Source records:
★ ★ ★

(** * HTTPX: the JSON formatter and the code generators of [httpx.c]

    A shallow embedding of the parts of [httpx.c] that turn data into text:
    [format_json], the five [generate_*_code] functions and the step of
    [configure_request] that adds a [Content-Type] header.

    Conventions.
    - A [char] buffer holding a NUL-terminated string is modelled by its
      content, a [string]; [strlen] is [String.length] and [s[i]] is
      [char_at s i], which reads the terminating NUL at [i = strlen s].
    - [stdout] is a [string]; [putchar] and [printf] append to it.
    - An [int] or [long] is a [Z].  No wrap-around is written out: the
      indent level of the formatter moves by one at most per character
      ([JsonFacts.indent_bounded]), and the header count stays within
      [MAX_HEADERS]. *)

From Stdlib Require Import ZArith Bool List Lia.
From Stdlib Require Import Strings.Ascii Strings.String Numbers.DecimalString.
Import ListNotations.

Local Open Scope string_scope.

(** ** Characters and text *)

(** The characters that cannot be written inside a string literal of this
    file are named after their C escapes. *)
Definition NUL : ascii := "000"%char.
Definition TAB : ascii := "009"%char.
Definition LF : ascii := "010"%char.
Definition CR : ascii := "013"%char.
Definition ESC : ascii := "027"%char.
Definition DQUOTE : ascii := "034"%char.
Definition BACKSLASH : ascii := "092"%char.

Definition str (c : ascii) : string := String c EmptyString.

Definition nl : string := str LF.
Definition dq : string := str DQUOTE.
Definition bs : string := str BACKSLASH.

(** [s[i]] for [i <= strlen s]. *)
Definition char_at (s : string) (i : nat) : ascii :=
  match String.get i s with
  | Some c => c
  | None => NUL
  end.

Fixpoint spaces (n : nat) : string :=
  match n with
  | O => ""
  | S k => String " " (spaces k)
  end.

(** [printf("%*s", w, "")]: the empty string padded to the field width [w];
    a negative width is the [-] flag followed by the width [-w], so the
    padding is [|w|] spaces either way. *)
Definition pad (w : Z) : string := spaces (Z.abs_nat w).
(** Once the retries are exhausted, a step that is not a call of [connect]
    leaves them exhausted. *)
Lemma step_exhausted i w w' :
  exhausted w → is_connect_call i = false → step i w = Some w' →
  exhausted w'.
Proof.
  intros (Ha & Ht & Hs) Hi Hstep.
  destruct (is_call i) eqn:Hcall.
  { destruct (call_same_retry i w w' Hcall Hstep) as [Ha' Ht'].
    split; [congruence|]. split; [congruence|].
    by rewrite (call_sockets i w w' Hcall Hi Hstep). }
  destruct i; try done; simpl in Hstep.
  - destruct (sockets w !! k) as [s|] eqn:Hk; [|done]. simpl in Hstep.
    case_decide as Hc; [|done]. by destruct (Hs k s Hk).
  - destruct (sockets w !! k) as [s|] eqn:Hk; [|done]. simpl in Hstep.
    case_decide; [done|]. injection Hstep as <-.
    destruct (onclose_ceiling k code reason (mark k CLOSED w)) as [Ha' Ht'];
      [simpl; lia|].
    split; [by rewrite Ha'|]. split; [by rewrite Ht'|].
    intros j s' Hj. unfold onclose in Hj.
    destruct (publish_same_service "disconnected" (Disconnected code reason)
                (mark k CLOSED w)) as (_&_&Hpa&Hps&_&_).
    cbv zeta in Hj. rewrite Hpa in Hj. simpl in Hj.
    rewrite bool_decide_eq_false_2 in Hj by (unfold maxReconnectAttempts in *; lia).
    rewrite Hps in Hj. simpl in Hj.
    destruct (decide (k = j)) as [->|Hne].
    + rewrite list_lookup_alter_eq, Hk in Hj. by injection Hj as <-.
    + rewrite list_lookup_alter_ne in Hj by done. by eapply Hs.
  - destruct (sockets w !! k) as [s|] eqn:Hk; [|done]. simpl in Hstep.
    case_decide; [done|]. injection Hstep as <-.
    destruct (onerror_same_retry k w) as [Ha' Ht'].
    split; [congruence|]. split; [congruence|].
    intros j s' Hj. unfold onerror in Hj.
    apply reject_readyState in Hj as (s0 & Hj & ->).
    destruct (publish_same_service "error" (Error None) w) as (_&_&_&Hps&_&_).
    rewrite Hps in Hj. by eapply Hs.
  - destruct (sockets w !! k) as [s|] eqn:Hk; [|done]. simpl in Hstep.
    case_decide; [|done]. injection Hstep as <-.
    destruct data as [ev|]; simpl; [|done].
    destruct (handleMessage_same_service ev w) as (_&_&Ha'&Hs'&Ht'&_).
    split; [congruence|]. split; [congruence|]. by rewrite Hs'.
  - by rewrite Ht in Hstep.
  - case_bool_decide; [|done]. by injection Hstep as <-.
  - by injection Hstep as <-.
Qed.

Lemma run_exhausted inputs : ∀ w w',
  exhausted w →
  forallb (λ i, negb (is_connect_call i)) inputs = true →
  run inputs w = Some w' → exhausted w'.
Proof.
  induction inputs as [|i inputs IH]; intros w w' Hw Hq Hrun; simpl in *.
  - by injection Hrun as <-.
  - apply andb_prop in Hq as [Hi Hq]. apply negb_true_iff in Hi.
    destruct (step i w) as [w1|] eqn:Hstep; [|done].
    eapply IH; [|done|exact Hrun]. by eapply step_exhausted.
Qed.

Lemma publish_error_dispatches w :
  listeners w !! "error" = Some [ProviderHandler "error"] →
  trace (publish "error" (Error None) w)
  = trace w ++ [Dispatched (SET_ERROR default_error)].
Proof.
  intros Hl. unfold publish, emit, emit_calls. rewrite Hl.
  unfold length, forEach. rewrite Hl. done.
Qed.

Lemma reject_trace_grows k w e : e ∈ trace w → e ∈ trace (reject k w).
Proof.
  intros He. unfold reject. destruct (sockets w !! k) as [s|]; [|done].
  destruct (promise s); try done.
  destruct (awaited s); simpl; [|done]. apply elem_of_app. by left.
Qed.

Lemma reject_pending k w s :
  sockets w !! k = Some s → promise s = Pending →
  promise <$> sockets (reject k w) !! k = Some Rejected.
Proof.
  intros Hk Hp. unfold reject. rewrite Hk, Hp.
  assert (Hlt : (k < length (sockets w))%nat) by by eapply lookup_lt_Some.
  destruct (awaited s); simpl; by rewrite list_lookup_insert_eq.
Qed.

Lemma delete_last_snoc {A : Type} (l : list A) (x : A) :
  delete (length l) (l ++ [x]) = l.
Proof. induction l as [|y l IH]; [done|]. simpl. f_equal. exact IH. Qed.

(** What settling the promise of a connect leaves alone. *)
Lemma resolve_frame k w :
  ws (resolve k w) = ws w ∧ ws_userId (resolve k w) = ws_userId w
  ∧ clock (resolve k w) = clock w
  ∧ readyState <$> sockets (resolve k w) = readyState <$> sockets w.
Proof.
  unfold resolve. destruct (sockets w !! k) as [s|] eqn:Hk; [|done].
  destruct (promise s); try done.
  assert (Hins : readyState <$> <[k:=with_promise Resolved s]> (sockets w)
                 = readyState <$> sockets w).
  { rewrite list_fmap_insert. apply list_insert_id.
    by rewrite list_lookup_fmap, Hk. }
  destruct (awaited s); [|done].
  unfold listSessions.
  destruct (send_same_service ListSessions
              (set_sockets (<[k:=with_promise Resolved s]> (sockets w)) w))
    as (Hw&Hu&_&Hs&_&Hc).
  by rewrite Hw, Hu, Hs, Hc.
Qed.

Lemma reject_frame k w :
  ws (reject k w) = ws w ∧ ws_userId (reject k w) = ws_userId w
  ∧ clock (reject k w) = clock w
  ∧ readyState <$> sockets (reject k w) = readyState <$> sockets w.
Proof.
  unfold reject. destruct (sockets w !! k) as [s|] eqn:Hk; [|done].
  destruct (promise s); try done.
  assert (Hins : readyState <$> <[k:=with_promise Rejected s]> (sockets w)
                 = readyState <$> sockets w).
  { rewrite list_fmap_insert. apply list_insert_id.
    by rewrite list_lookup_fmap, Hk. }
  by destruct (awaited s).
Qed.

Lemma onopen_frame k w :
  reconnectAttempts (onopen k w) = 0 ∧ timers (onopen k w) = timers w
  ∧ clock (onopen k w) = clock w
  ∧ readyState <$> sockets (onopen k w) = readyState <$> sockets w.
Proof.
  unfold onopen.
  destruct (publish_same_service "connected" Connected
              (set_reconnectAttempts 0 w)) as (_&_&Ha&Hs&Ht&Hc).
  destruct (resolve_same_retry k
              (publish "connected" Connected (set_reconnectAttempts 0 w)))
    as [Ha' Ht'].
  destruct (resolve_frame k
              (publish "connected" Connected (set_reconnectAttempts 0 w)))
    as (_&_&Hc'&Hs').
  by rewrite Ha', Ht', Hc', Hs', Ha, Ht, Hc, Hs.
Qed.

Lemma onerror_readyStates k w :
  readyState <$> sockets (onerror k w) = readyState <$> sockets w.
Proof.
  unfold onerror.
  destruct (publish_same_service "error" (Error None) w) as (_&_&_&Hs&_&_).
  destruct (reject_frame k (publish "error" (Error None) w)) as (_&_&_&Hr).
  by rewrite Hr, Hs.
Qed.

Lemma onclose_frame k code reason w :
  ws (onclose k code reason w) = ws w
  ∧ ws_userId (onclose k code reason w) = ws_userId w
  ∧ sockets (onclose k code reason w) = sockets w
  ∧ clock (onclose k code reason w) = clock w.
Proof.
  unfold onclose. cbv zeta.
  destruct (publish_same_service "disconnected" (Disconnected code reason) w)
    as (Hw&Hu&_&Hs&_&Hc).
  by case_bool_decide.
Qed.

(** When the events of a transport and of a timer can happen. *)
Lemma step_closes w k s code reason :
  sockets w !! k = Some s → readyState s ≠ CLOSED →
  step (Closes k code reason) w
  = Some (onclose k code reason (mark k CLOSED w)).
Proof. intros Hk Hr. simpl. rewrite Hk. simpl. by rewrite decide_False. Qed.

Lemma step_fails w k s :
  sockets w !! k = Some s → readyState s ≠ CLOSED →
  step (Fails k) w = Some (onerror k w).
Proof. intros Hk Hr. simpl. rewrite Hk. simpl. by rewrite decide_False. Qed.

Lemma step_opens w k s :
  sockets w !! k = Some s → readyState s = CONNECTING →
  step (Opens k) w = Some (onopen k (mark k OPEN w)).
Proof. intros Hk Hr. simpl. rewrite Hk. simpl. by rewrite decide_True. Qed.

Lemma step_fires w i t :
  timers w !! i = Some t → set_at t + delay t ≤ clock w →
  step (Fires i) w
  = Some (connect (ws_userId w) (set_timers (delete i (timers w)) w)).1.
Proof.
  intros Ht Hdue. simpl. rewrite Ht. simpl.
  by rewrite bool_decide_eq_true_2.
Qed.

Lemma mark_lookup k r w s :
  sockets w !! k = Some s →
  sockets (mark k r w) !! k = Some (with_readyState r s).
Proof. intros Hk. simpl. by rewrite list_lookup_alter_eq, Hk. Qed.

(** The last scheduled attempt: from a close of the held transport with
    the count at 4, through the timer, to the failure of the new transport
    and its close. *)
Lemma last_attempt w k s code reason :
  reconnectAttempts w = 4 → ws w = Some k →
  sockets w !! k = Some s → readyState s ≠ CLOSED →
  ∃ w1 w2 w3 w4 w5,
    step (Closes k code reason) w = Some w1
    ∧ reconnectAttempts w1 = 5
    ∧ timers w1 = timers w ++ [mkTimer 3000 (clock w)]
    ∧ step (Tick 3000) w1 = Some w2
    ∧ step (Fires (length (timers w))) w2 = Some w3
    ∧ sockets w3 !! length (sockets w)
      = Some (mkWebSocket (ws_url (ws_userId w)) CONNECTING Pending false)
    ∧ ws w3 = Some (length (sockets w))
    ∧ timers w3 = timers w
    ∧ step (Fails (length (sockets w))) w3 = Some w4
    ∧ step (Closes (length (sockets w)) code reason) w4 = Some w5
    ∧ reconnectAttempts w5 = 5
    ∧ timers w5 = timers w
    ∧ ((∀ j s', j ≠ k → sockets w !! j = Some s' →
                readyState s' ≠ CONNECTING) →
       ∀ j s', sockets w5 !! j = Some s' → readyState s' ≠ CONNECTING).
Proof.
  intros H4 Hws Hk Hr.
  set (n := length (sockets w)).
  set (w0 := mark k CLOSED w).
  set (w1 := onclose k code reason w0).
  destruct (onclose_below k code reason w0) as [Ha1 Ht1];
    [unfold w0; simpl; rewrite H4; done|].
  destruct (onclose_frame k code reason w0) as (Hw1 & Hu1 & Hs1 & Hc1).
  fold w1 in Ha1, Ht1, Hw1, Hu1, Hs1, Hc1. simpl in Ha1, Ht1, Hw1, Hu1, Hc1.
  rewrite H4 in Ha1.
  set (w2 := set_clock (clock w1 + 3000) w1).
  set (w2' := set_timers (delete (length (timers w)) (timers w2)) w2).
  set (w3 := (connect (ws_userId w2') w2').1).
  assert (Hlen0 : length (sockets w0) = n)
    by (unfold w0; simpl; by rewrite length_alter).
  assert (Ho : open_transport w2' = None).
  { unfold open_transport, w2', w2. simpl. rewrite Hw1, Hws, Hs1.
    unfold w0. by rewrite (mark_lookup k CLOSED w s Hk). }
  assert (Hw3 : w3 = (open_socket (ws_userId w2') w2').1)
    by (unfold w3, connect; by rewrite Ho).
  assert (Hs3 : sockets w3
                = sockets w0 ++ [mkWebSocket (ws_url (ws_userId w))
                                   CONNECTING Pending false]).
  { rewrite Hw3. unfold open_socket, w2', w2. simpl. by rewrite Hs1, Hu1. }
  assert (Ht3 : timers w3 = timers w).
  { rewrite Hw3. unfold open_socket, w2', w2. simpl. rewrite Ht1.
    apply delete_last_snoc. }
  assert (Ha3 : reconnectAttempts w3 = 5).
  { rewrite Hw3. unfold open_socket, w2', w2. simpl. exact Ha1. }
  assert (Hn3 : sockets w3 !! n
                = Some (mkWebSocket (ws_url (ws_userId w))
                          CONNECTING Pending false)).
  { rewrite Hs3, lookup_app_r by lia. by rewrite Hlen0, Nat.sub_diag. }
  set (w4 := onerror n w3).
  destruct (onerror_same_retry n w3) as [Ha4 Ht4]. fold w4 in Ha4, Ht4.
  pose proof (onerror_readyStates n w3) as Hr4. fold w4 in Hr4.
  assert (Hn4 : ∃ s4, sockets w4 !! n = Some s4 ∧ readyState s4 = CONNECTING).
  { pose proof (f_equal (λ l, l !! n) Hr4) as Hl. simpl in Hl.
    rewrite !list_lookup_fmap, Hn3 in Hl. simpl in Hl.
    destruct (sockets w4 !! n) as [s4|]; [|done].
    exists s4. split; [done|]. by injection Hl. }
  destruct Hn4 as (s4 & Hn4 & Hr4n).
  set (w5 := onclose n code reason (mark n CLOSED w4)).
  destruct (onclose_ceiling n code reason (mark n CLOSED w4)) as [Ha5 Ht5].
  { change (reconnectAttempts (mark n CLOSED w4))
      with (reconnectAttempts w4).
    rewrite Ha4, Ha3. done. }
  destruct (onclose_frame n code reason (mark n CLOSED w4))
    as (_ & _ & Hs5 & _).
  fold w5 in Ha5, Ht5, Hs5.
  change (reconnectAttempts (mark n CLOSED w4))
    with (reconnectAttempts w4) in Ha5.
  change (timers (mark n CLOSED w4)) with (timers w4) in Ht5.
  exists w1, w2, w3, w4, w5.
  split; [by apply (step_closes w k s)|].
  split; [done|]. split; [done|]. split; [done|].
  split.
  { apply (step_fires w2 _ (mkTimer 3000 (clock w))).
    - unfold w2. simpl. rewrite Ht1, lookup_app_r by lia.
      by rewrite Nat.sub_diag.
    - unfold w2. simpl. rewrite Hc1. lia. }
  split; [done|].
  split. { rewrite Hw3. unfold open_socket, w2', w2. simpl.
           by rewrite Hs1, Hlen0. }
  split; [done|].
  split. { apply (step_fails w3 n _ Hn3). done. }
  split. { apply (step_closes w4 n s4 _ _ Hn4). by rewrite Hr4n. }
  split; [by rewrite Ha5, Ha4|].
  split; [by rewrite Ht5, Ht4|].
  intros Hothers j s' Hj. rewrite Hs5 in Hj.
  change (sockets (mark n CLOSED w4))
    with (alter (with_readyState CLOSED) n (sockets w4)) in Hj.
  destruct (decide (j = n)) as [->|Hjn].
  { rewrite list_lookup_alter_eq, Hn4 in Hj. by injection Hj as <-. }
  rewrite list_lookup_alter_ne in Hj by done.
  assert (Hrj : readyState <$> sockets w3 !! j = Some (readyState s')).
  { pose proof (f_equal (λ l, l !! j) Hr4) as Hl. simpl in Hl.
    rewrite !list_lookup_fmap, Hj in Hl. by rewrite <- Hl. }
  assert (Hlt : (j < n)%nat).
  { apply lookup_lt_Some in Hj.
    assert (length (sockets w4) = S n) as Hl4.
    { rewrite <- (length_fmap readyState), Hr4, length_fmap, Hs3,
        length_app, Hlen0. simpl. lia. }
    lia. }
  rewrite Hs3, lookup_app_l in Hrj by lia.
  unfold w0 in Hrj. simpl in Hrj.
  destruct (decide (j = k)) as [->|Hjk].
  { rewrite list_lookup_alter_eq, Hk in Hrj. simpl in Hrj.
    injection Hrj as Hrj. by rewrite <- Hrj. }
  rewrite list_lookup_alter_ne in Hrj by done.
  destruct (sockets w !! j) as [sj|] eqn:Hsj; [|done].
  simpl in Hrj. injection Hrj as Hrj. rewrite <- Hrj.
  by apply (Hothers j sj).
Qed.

★ ★ ★

Your task is to restate, word for word, only those lines above that fall between the line holding "intros H4 Hws Hk Hr." and the line holding "unfold w0. by", inclusive.

- _EXPECTED ANSWER_
  intros H4 Hws Hk Hr.
  set (n := length (sockets w)).
  set (w0 := mark k CLOSED w).
  set (w1 := onclose k code reason w0).
  destruct (onclose_below k code reason w0) as [Ha1 Ht1];
    [unfold w0; simpl; rewrite H4; done|].
  destruct (onclose_frame k code reason w0) as (Hw1 & Hu1 & Hs1 & Hc1).
  fold w1 in Ha1, Ht1, Hw1, Hu1, Hs1, Hc1. simpl in Ha1, Ht1, Hw1, Hu1, Hc1.
  rewrite H4 in Ha1.
  set (w2 := set_clock (clock w1 + 3000) w1).
  set (w2' := set_timers (delete (length (timers w)) (timers w2)) w2).
  set (w3 := (connect (ws_userId w2') w2').1).
  assert (Hlen0 : length (sockets w0) = n)
    by (unfold w0; simpl; by rewrite length_alter).
  assert (Ho : open_transport w2' = None).
  { unfold open_transport, w2', w2. simpl. rewrite Hw1, Hws, Hs1.
    unfold w0. by rewrite (mark_lookup k CLOSED w s Hk). }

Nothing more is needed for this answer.